En admettant que le départ d’Alain Delamuraz ait été planifié de longue date [en Suisse, on ne « vire » pas sans ménagement le fils d’un ancien et toujours très politiquement influent président de la Confédération], la récente mésaventure de Blancpain au Mexique a certainement accéléré la disgrâce d’Alain Delamuraz, un vice-président absolument indispensable à la bonne marche de la maison dont on savait pourtant depuis longtemps qu’il avait de la peine à rester opérationnel au-delà des premières agapes de la matinée [« Blanc ou rouge » : sans concerner la couleur des cadrans, cette question chromatique était existentielle au sein de l’état-major Blancpain]. Il était ainsi prévu d’organiser, au Mexique, un immense événement planétaire pour la relance de la montre Fifty Fathoms, qui va sur ses 65 ans. 150 à 200 personnes étaient mobilisées dans le monde entier, avec la construction d’un village sur une plage de rêve et le débarquement sur place de plusieurs dizaines de tonnes de matériel.

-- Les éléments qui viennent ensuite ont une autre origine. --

Lemma removes_once {A} (p : proc sys A) : pguar removes p → once I p.
Proof. intros Hp. apply prg_once. intros x. by apply removes_prg. Qed.
Lemma after_removes {A B} (m : proc sys A) (k : A → proc sys B) : pguar removes m → (∀ a, once I (k a)) → once I (pbind m k).
Proof. intros Hm Hk. apply once_after; [|done]. eapply pguar_mono; [|exact Hm]. intros w w' Hr x. by apply stores_all with (λ _ _, False). Qed.
Lemma set_once {B} u sid s ttl (k : bool → proc sys B) :
  (∃ x, Φ x (refreshKey u sid) s) → (∀ b, pguar removes (k b)) → once I (pbind (SetRefreshSession u sid s ttl) k).
Proof.
  intros [x Hx] Hk. rewrite Set_cmds. apply once_bind; [|intros y a; by apply removes_prg].
  apply once_bind; [|done]. intros [| |]; [|done|].
  all: intros w Hw; right; exists x; split; [|done].
  all: eapply stores_all; [|apply set_cmds_stores|apply Hw]; by intros ? ? [-> ->].
Qed.
Lemma rotate_once u t role email g sid s :
  (∀ x, Φ x (refreshKey u sid) s) → once I (rotate cfg sign d u t role email g sid s).
Proof using Hset.
  intros Hs. unfold rotate. destruct (if sid ≟ "" then _ else _) as [newSID|] eqn:En; [|done].
  apply after_removes; [apply issue_guar|]. intros [a|]; [|done]. destruct (randomToken (raw_secret d)) as [secret|] eqn:Es; [|done].
  apply set_once.
  - destruct (Hset secret u Es) as [H1 H2]. case_bool_decide; [by apply H2|]. injection En as <-. by apply H1.
  - intros [|]; [|done]. simpl. apply pguar_bind; [|done]. case_bool_decide; [apply Delete_guar|done].
Qed.
Lemma found_once claims role email g sid rt got :
  rt ≠ "" → read_from (λ s, ∀ x, Φ x (refreshKey (c_Subject claims) sid) s) got →
  once I (refresh_found cfg sign d claims role email g sid rt got).
Proof using Hset.
  intros Hrt Hs. destruct got as [[s|]|]; [|done..]. simpl. case_bool_decide as Hc; [|done]. destruct Hs as [->|Hs]; [done|]. simpl.
  intros w Hw. left. split; [done|]. case_match; [|by apply rotate_once]. apply removes_once, pguar_bind; [apply Delete_guar|done].
Qed.
Lemma get_once {B} u sid (k : option (option RefreshSess) → proc sys B) :
  (∀ got, read_from (λ s, ∀ x, Φ x (refreshKey u sid) s) got → once I (k got)) → once I (pbind (GetRefreshSession u sid) k).
Proof.
  intros Hk [| |]; cbn; [intros w Hw; left; split; [done|]|by apply Hk|intros w Hw; left; split; [done|by apply Hk]].
  apply Hk. eapply read_from_mono; [|apply get_reads]. intros s Hs x. by apply Hw.
Qed.
Lemma serve_once r : once I (serve d r).
Proof using Hset.
  destruct r as [u t role email g|at_ rt|at_|t u|u]; cbn [Sessions.serve]; (apply once_bind; [|done]).
  - unfold IssueSession, issueRefreshToken. apply once_bind; [|intros x [rt|]; [|done]; apply removes_prg, pguar_bind; [apply issue_guar|done]].
    destruct (randomToken (raw_sid d)) as [sid|] eqn:E1; [|done]. destruct (randomToken (raw_secret d)) as [secret|] eqn:E2; [|done].
    apply after_removes; [apply read_clock_guar|]. intros now. apply set_once; [|by intros []]. by apply (Hset secret u E2).
  - unfold RefreshSession. case_bool_decide; [done|]. case_bool_decide; [done|]. destruct (verified at_) as [c|]; [|done].
    destruct (_ || _); [done|]. apply after_removes; [apply pguar_call; reflexivity|]. intros [[u|]|]; [|done..].
    destruct (_ || _); [apply removes_once, pguar_bind; [apply DeleteAll_guar|done]|].
    unfold refresh_stored. destruct (_ && _); [done|]. apply get_once. intros got Hgot. by apply found_once.
  - apply removes_once, EndSession_guar.
  - apply prg_once. intros x. apply Bump_prg.
  - apply removes_once, DeleteAll_guar.
Qed.
End settles.
End requests.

Les décorateurs étaient sur les dents ! Les invitations étaient lancées et Marc Hayek se réjouissait déjà d’enfiler sa combinaison dans un des plus beaux spots du monde. Quelques journalistes et certains détaillants avaient même prévu de prolonger cette invitation par des vacances familiales. Tout a dû être débranché à la dernière minute, avec une facture de plusieurs millions gaspillés en vain. Une annulation in extremis qui aura été fatale pour Alain Delamuraz, lequel va maintenant porter le chapeau – pardon, le sombrero – de cette Apocalypse Now helvéto-mexicaine…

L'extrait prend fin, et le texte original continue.